(** C6. On a non-empty sorted list of file names the first file alone
    selects the format, long before short.  The result is that of the loop
    of the selected format over all the files, so the other format is
    never tried on a later file.  A file that the pattern of the selected
    format rejects makes the construction raise [PartitionParseException];
    the exception names that file when the files before it all pass. *)
Theorem format_selected_by_first_file :
  forall (files : list str) (fm : format),
    sorted files = files ->
    selected_format files = Some fm ->
    from_directory files
    = (ps <- builder_loop fm files ;; Ok (mkCollection ps))
    /\ (forall g,
          In g files ->
          re_match (pattern_of fm) g = None ->
          exists h, In h files
                    /\ from_directory files
                       = Raise (PartitionParseException h))
    /\ (forall pre g post,
          files = pre ++ g :: post ->
          Forall (parses fm) pre ->
          re_match (pattern_of fm) g = None ->
          from_directory files = Raise (PartitionParseException g)).
Proof.
  intros files fm Hs Hsel.
  pose proof (from_directory_selected _ fm Hs Hsel) as Hfd.
  split; [exact Hfd|]. split.
  - intros g Hin Hg. rewrite Hfd.
    destruct fm; unfold builder_loop; simpl pattern_of in Hg.
    + destruct (long_loop_raise_any g files Hin Hg []) as (h & Hh & ->).
      now exists h.
    + edestruct (short_loop_raise_any g files Hin Hg) as (h & Hh & ->).
      now exists h.
  - intros pre g post -> Hpre Hg. rewrite Hfd.
    destruct fm; unfold builder_loop; simpl pattern_of in Hg.
    + now rewrite long_loop_raise.
    + now rewrite short_loop_raise.
Qed.

Lemma format_selected_by_first_file_mixed :
  selected_format mixed_set = Some ShortFormat
  /\ from_directory mixed_set
     = Raise (PartitionParseException
                "partition02 -- parted mkpart primary ext4 8MiB 100%").
Proof.
  split; [reflexivity|].
  refine (proj2 (proj2 (format_selected_by_first_file mixed_set ShortFormat
                          eq_refl eq_refl))
                ["partition01_8MiB_fat32" : str] _ [] eq_refl _ eq_refl).
  constructor; [|constructor].
  eexists. vm_compute. reflexivity.
Defined.

(** C5. On an empty listing the construction does not reach its own
    check for an empty result: indexing the first file name raises
    [IndexError] inside the long-format builder. *)
Theorem from_directory_empty_listing :
  from_directory [] = Raise IndexError.
Proof. reflexivity. Qed.

(** [PartitionsNotFoundException] is what a listing gets whose first file
    name matches neither pattern. *)
Lemma from_directory_not_found (listing : list str) (f0 : str)
      (rest : list str) :
  sorted listing = f0 :: rest ->
  re_match long_format f0 = None ->
  re_match short_format f0 = None ->
  from_directory listing = Raise PartitionsNotFoundException.
Proof.
  intros Hs Hl Hsh. unfold from_directory. rewrite Hs.
  unfold _try_get_partitions_long_format, _try_get_partitions_short_format.
  now rewrite Hl, Hsh.
Qed.
(** * Utf16FromUtf8: UTF-8 to UTF-16 conversion over the Win32 API

    A shallow embedding of [UnicodeConv.hpp].  The header holds one exception
    class, [Utf16FromUtf8ConversionError], and one function, [Utf16FromUtf8],
    which calls [::MultiByteToWideChar] twice (once to measure, once to fill)
    and reads [::GetLastError] after a call that returned 0.

    The two Win32 entry points are not part of the repository.  They are an
    interface here (the class [Win32]); the conversion function is written
    once, over any implementation of that interface, in a state-and-exception
    monad whose state is the part of the process the API can touch. *)

From Stdlib Require Import ZArith List Bool String Lia.
From Stdlib.Strings Require Import Byte.
Import ListNotations.

Local Open Scope Z_scope.

(** ** C++ and Win32 scalar types

    [char] is a [Byte.byte]; every integer type is a [Z] with the wrap-around
    of its conversions written out. *)

Definition int : Type := Z.           (* 32-bit signed, as on every Windows ABI *)
Definition size_t : Type := Z.        (* unsigned, [size_t_bits] wide *)
Definition UINT : Type := Z.
Definition DWORD : Type := Z.         (* 32-bit unsigned *)
Definition wchar_t : Type := Z.       (* 16-bit unsigned on Windows *)

Definition std_string : Type := list byte.
Definition std_wstring : Type := list wchar_t.
(** C1.  An operation that fails with a transient classification at each of
    its first nine invocations: the loop counter stays at or below the
    threshold of 9 and reaches it, nine backoff sleeps of 30 are made, and
    the operation is invoked a tenth time outside the loop; whatever that
    invocation returns or raises is the outcome of [gspread_function], with
    nothing printed or slept after it.  Ten invocations in all. *)
Theorem gspread_function_exhausts_retries {R T} (name : string) (op : remote R T) (r : R) :
  (forall i, i < counter_threshold -> transient (outcome_at op i r)) ->
  let f := call name op in
  let t := backoff name op 0 r counter_threshold ++ [Print final_line; Invoke name] in
  gspread_function f r
    = (outcome_at op 9 r, state_after op 10 r, Enter :: t ++ [Leave])
  /\ filter is_sleep t = repeat (Sleep 30) 9
  /\ sleeps t = 9
  /\ invocations name t = 10
  /\ (forall counter r1, loop_state f r counter r1 -> counter <= counter_threshold)
  /\ loop_state f r counter_threshold (state_after op 9 r).
Proof.
  intros Htr f t. conjuncts.
  - apply run_exhausted, Htr.
  - unfold t. rewrite filter_app, filter_sleep_backoff. simpl. rewrite ?app_nil_r. reflexivity.
  - unfold t. rewrite sleeps_app, sleeps_backoff. reflexivity.
  - unfold t. rewrite invocations_app, invocations_backoff.
    unfold invocations. simpl. rewrite String.eqb_refl. reflexivity.
  - intros counter r1. apply loop_state_bound.
  - apply (loop_state_backoff name op r counter_threshold); [apply Nat.le_refl|exact Htr].
Qed.

(** C2.  An operation whose first invocation raises an API error that none
    of the substring tests accepts: the traceback is printed and the same
    exception is raised again at once; no sleep, no second invocation, and
    the loop never gets to a counter other than 0. *)
Theorem gspread_function_fatal_api_error {R T} (name : string) (op : remote R T) (r : R)
    (a : api_error) :
  outcome_at op 0 r = Raise (APIError a) ->
  classify_api a = FATAL ->
  let f := call name op in
  let t := [Invoke name; Print (format_exc a)] in
  gspread_function f r = (Raise (APIError a), state_after op 1 r, Enter :: t ++ [Leave])
  /\ sleeps t = 0
  /\ invocations name t = 1
  /\ (forall counter r1, loop_state f r counter r1 -> counter = 0).
Proof.
  intros Hout Hfatal f t.
  assert (Hatt : attempt f 0 r
                 = (Exit (Raise (APIError a)), state_after op 1 r, t)).
  { unfold f. rewrite attempt_call. unfold outcome_at in Hout. simpl in Hout.
    rewrite Hout. simpl. rewrite Hfatal. reflexivity. }
  conjuncts.
  - apply (run_exit name op r 0); [unfold counter_threshold; lia | intros i Hi; lia | exact Hatt].
  - reflexivity.
  - unfold invocations. simpl. rewrite String.eqb_refl. reflexivity.
  - intros counter r1 Hst. destruct counter as [|c]; [reflexivity|].
    apply loop_state_inv in Hst as [_ Htr].
    specialize (Htr 0 (Nat.lt_0_succ c)). rewrite Hout in Htr.
    simpl in Htr. rewrite Hfatal in Htr. contradiction.
Qed.

(** C3.  An operation that fails with a transient classification [k] times,
    [k < 9], and then returns [v]: [gspread_function] returns [v] after
    exactly [k] backoff sleeps and [k + 1] invocations.  For [k = 0], an
    operation that succeeds at once, the result comes from the first
    invocation and nothing is printed or slept. *)
Theorem gspread_function_succeeds_after_retries {R T} (name : string) (op : remote R T)
    (r : R) (k : nat) (v : T) :
  k < counter_threshold ->
  (forall i, i < k -> transient (outcome_at op i r)) ->
  outcome_at op k r = Ok v ->
  let t := backoff name op 0 r k ++ [Invoke name] in
  gspread_function (call name op) r = (Ok v, state_after op (S k) r, Enter :: t ++ [Leave])
  /\ filter is_sleep t = repeat (Sleep 30) k
  /\ sleeps t = k
  /\ invocations name t = S k
  /\ (k = 0 -> t = [Invoke name] /\ prints t = 0).
Proof.
  intros Hk Htr Hout t. conjuncts.
  - apply (run_exit name op r k); [exact Hk|exact Htr|].
    rewrite attempt_call. unfold outcome_at in Hout. rewrite Hout. reflexivity.
  - unfold t. rewrite filter_app, filter_sleep_backoff. simpl. rewrite ?app_nil_r. reflexivity.
  - unfold t. rewrite sleeps_app, sleeps_backoff. unfold sleeps. simpl. lia.
  - unfold t. rewrite invocations_app, invocations_backoff, invocations_self. lia.
  - intros Hk0. unfold t. rewrite Hk0. split; reflexivity.
Qed.

(** C4.  An operation whose first invocation raises an exception that is
    neither a JSON decode error nor an API error: no handler catches it; it
    leaves [gspread_function] as it is, after one invocation, with nothing
    printed and no sleep. *)
Theorem gspread_function_other_error {R T} (name : string) (op : remote R T) (r : R)
    (e : exn) :
  outcome_at op 0 r = Raise e ->
  e <> JSONDecodeError ->
  (forall a, e <> APIError a) ->
  let t := [Invoke name] in
  gspread_function (call name op) r = (Raise e, state_after op 1 r, Enter :: t ++ [Leave])
  /\ classify e = None
  /\ sleeps t = 0
  /\ prints t = 0
  /\ invocations name t = 1.
Proof.
  intros Hout Hjson Hapi t.
  assert (Hnone : classify e = None).
  { destruct e as [|a| |]; try reflexivity; [contradiction|].
    exfalso. exact (Hapi a eq_refl). }
  conjuncts; try assumption.
  - apply (run_exit name op r 0); [unfold counter_threshold; lia | intros i Hi; lia |].
    cbn [state_after]. rewrite attempt_call. unfold outcome_at in Hout. simpl in Hout.
    rewrite Hout, Hnone. reflexivity.
  - reflexivity.
  - reflexivity.
  - apply invocations_self.
Qed.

━━━━━━━━━━

WHAT THE TASK REQUIRES: Referring to the material above, set down exactly the lines between the line with "the operation is" and the line with "(forall i, i < counter_threshold", inclusive, and no other lines.

REPLY TO THE EXERCISE:
    the operation is invoked a tenth time outside the loop; whatever that
    invocation returns or raises is the outcome of [gspread_function], with
    nothing printed or slept after it.  Ten invocations in all. *)
Theorem gspread_function_exhausts_retries {R T} (name : string) (op : remote R T) (r : R) :
  (forall i, i < counter_threshold -> transient (outcome_at op i r)) ->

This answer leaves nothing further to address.